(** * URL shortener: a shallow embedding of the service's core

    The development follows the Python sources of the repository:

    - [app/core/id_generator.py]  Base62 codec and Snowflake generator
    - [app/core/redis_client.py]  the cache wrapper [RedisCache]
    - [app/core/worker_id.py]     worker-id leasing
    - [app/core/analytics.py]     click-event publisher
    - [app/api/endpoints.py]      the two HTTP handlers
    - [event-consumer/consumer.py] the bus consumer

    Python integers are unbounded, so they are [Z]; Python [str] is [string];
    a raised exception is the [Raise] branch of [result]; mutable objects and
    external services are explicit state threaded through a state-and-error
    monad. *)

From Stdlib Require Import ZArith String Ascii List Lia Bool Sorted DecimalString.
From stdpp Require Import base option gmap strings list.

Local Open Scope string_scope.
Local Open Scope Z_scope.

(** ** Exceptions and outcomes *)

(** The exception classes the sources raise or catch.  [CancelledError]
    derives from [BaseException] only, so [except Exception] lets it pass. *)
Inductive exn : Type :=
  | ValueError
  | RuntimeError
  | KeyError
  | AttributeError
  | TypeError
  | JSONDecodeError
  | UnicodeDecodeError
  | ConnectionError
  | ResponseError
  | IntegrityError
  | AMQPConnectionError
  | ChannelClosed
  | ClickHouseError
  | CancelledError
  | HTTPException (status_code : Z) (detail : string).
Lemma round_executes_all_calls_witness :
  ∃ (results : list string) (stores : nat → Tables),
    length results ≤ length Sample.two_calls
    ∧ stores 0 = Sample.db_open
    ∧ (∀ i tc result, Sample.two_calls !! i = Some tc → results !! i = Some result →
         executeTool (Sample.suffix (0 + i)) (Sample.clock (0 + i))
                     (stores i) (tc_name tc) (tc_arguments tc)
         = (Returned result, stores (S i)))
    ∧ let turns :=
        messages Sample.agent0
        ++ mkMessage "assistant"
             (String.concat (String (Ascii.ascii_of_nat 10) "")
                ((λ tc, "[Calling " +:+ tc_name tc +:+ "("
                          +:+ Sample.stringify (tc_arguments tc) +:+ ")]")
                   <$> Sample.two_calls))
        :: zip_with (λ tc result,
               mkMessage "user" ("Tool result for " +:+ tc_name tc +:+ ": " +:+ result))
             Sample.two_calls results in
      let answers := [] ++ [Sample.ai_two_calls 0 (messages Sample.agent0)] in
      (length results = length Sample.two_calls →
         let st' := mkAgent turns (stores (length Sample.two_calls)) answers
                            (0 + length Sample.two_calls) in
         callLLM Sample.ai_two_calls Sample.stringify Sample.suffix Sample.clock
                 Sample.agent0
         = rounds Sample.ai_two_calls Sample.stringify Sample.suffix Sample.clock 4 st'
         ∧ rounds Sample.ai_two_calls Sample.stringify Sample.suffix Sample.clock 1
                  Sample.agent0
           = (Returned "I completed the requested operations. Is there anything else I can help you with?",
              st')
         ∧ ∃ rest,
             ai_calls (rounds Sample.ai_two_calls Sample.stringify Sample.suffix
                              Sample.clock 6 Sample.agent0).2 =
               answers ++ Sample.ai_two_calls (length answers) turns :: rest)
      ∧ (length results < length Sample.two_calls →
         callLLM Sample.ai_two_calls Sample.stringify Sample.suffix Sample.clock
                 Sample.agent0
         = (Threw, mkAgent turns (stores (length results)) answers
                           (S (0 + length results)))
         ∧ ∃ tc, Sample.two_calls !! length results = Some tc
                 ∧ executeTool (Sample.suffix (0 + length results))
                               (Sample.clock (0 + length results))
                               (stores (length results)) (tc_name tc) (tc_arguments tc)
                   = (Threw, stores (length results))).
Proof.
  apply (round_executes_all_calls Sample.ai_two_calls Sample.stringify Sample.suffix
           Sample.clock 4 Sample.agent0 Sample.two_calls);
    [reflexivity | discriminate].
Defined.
★ ★ ★ ★
▶ **Exercise goal**: Find the word "Some" in the entries, then copy out every line that has it.

▶ **Answer to the problem**:
    ∧ (∀ i tc result, Sample.two_calls !! i = Some tc → results !! i = Some result →
         ∧ ∃ tc, Sample.two_calls !! length results = Some tc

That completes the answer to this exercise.